____ Task material
(* ===== verification/TutorialFacts.v ===== *)
(** Facts about the tutorials: a step is left exactly when its check marks hold,
    a sub-step that waits for an action keeps its step, and the forms the rules
    of a tutorial accept complete their sub-steps. *)

From S2P Require Import Prelude JsString JsNumber ResourceTypes ActionTypes ReducerUtils ResourceReducers UiReducers RootReducer RootFacts Validators ValidatorFacts UiFacts Tutorials TutorialSteps.

(** ** Keys of the status *)

Lemma statusKey_inj2 i j i' j' : statusKey (Z.of_nat i) j = statusKey (Z.of_nat i') j' -> i = i' /\ j = j'.
Proof.
  unfold statusKey. intros H.
  assert (Hz : forall n, int_to_string (Z.of_nat n) = nat_to_string n) by (intros n; unfold int_to_string; by rewrite (proj2 (Z.ltb_ge _ _)), Nat2Z.id by lia).
  rewrite !Hz in H.
  assert (Hd : forall n, has_char "-" (nat_to_string n) = false).
  { intros n. by eapply (str_forall_has_char is_digit); [|apply nat_to_string_digits]. }
  assert (Hs : forall a b, split_char "-" (nat_to_string a +:+ "-" +:+ nat_to_string b) = [nat_to_string a; nat_to_string b]).
  { intros a b. change ("-" +:+ nat_to_string b) with (String "-" (nat_to_string b)).
    by rewrite split_char_app, split_char_none by apply Hd. }
  apply (f_equal (split_char "-")) in H. rewrite !Hs in H. by injection H as ->%nat_to_string_inj ->%nat_to_string_inj.
Qed.

Lemma completed_insert status i j i' j' (b : bool) :
  completed (<[statusKey (Z.of_nat i) j := b]> status) (Z.of_nat i') j' =
  if bool_decide (i = i' /\ j = j') then b else completed status (Z.of_nat i') j'.
Proof.
  unfold completed. destruct (bool_decide_reflect (i = i' /\ j = j')) as [[-> ->]|Hne].
  - by rewrite lookup_insert_eq.
  - rewrite lookup_insert_ne; [done|]. intros H%statusKey_inj2. by apply Hne.
Qed.

Section marks.
Context {R : Type}.
Variable call : FnRef -> Actions -> bool.
Implicit Types (state : RootState R) (t : TutorialState).

(** The tutorial [tut] is at its step [i], which has sub-steps. *)
Record at_step (i : nat) (step : TutorialStep) t : Prop := {
  at_index_is : currentStepIndex t = Z.of_nat i;
  at_current : exists tut, tutorial t = Some tut /\ tut_steps tut !! i = Some step;
  at_nonempty : step_subSteps step <> []
}.

(** All sub-steps are complete. *)
Definition all_complete (i : nat) (step : TutorialStep) (status : gmap string bool) : bool :=
  forallb (completed status (Z.of_nat i)) (seq 0 (length (step_subSteps step))).

Lemma at_step_index (i : nat) step t : at_step i step t ->
  exists tut, tutorial t = Some tut /\ at_index (tut_steps tut) (currentStepIndex t) = Some step.
Proof.
  intros [Hi (tut & Ht & Hs) _]. exists tut. split; [done|]. unfold at_index. rewrite Hi.
  rewrite (proj2 (Z.ltb_ge _ _)) by lia. by rewrite Nat2Z.id.
Qed.

(** The completion of a sub-step moves the tutorial on when it was the last. *)
Lemma reduce_completion i step t b i' j' : at_step i step t ->
  let t' := reduce_tutorial call t (SET_TUTORIAL_STEP_COMPLETION_STATUS b i' j') in
  tutorialStepStatus t' = <[statusKey (Z.of_nat i') j' := b]> (tutorialStepStatus t) /\
  currentStepIndex t' =
    (if all_complete i step (tutorialStepStatus t') then Z.of_nat i + 1 else Z.of_nat i)%Z.
Proof.
  intros Hat. destruct (at_step_index i step t Hat) as (tut & Ht & Hs). destruct Hat as [Hi _ Hne].
  unfold reduce_tutorial, tutorial_reducer, tutorial_progress. rewrite Ht, Hs.
  match goal with |- context [tryMoveToNextStep ?s1] =>
    destruct (tryMove_spec s1 tut step Ht Hs) as (s' & -> & Hidx & Hst) end.
  cbn [mbind result_bind]. rewrite Hst. split; [done|]. rewrite Hidx. cbn [set_stepStatus currentStepIndex tutorialStepStatus].
  unfold all_complete. rewrite Hi. destruct (step_subSteps step); done.
Qed.

(** What no completion of a sub-step changes, and the order of the steps. *)
Lemma reduce_completion_frame t b i j :
  let t' := reduce_tutorial call t (SET_TUTORIAL_STEP_COMPLETION_STATUS b i j) in
  tutorial t' = tutorial t /\ formValues t' = formValues t /\ (currentStepIndex t <= currentStepIndex t')%Z.
Proof.
  unfold reduce_tutorial, tutorial_reducer, tutorial_progress.
  destruct (tutorial t) as [tut|] eqn:Ht; [|cbn; rewrite Ht; auto with lia].
  destruct (at_index (tut_steps tut) (currentStepIndex t)) as [step|] eqn:Hs; [|cbn; rewrite Ht; auto with lia].
  unfold tryMoveToNextStep. cbn [set_stepStatus tutorial currentStepIndex]. rewrite Ht. cbn [mbind option_bind]. rewrite Hs.
  destruct (Nat.eqb (length (step_subSteps step)) 0); [cbn; auto with lia|].
  match goal with |- context [Nat.ltb 0 ?n] => destruct (Nat.ltb 0 n) end; cbn; auto with lia.
Qed.

(** ** A round of check marks *)

Variable call_state : FnRef -> RootState R -> bool.

(** The hooks read the pages and the values of the forms, and nothing else of the
    tutorial. *)
Definition reads_pages : Prop := forall f state t,
  formValues t = formValues (root_tutorial state) -> call_state f (with_tutorial state t) = call_state f state.

(** What the mark of a sub-step of the step [i] shows. *)
Definition shown state (i : nat) (e : nat * TutorialSubStep) : bool :=
  let isCompleted := completed (tutorialStepStatus (root_tutorial state)) (Z.of_nat i) e.1 in
  match sub_shouldCompleteByState e.2 with
  | None => isCompleted
  | Some f => if isCompleted && default false (sub_irrevocable e.2) then true else call_state f state
  end.

Lemma with_tutorial_id state : with_tutorial state (root_tutorial state) = state.
Proof. by destruct state. Qed.
Lemma with_tutorial_twice state t1 t2 : with_tutorial (with_tutorial state t1) t2 = with_tutorial state t2.
Proof. done. Qed.

(** A mark changes the tutorial only, and neither its values nor its steps. *)
Lemma mark_frame i state e : exists t,
  mark call call_state i state e = with_tutorial state t /\ tutorial t = tutorial (root_tutorial state) /\
  formValues t = formValues (root_tutorial state) /\ (currentStepIndex (root_tutorial state) <= currentStepIndex t)%Z.
Proof.
  unfold mark, updateCompletionStatus. destruct (sub_shouldCompleteByState e.2) as [f|].
  2:{ exists (root_tutorial state). rewrite with_tutorial_id. auto with lia. }
  destruct (_ && _); [exists (root_tutorial state); rewrite with_tutorial_id; auto with lia|].
  destruct (negb _); [|exists (root_tutorial state); rewrite with_tutorial_id; auto with lia].
  eexists. split; [done|]. apply reduce_completion_frame.
Qed.

(** The mark of a sub-step of the current step. *)
Lemma mark_current i step state j sub : at_step i step (root_tutorial state) ->
  all_complete i step (tutorialStepStatus (root_tutorial state)) = false ->
  let t := root_tutorial (mark call call_state i state (j, sub)) in
  let status := tutorialStepStatus t in
  (forall j', completed status (Z.of_nat i) j' =
     if bool_decide (j = j') then shown state i (j, sub)
     else completed (tutorialStepStatus (root_tutorial state)) (Z.of_nat i) j') /\
  currentStepIndex t = (if all_complete i step status then Z.of_nat i + 1 else Z.of_nat i)%Z.
Proof.
  intros Hat Hopen. assert (Hsame : forall j', completed (tutorialStepStatus (root_tutorial state)) (Z.of_nat i) j' =
    if bool_decide (j = j') then completed (tutorialStepStatus (root_tutorial state)) (Z.of_nat i) j
    else completed (tutorialStepStatus (root_tutorial state)) (Z.of_nat i) j').
  { intros j'. by case_bool_decide; subst. }
  pose proof (at_index_is _ _ _ Hat) as Hi.
  unfold mark, updateCompletionStatus, shown. cbn [fst snd]. destruct (sub_shouldCompleteByState sub) as [f|].
  2:{ split; [done|]. by rewrite Hopen. }
  rewrite Hi, Z.eqb_refl.
  destruct (completed (tutorialStepStatus (root_tutorial state)) (Z.of_nat i) j) eqn:Ec; cbn [andb].
  - destruct (default false (sub_irrevocable sub)); [by rewrite Hopen|].
    destruct (call_state f state) eqn:Ef; cbn [Bool.eqb negb]; [by rewrite Hopen|].
    cbn [root_tutorial with_tutorial]. destruct (reduce_completion i step _ false i j Hat) as [Hst Hidx].
    split; [|exact Hidx]. intros j'. rewrite Hst, completed_insert. by repeat case_bool_decide; naive_solver.
  - destruct (call_state f state) eqn:Ef; cbn [Bool.eqb negb]; [|by rewrite Hopen].
    cbn [root_tutorial with_tutorial]. destruct (reduce_completion i step _ true i j Hat) as [Hst Hidx].
    split; [|exact Hidx]. intros j'. rewrite Hst, completed_insert. by repeat case_bool_decide; naive_solver.
Qed.

(** What shows at a sub-step depends on its status and on the page. *)
Lemma shown_with state t i e : reads_pages -> formValues t = formValues (root_tutorial state) ->
  completed (tutorialStepStatus t) (Z.of_nat i) e.1 =
    completed (tutorialStepStatus (root_tutorial state)) (Z.of_nat i) e.1 ->
  shown (with_tutorial state t) i e = shown state i e.
Proof.
  intros Hr Hf Hc. unfold shown. cbn [root_tutorial with_tutorial]. rewrite Hc.
  destruct (sub_shouldCompleteByState e.2) as [f|]; [|done]. by rewrite Hr.
Qed.

Lemma marks_forward i l state :
  (currentStepIndex (root_tutorial state) <= currentStepIndex (root_tutorial (foldl (mark call call_state i) state l)))%Z.
Proof.
  revert state. induction l as [|e l IH]; intros state; cbn [foldl]; [lia|].
  destruct (mark_frame i state e) as (t & Hm & _ & _ & Hle). etrans; [|apply IH]. by rewrite Hm.
Qed.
________
** Action item **
All that is wanted is the stretch of lines above from the one containing "destruct (completed (tutorialStepStatus" through the one containing "false i j Hat) as [Hst Hidx].", duplicated exactly.

** Exercise solution **
  destruct (completed (tutorialStepStatus (root_tutorial state)) (Z.of_nat i) j) eqn:Ec; cbn [andb].
  - destruct (default false (sub_irrevocable sub)); [by rewrite Hopen|].
    destruct (call_state f state) eqn:Ef; cbn [Bool.eqb negb]; [by rewrite Hopen|].
    cbn [root_tutorial with_tutorial]. destruct (reduce_completion i step _ false i j Hat) as [Hst Hidx].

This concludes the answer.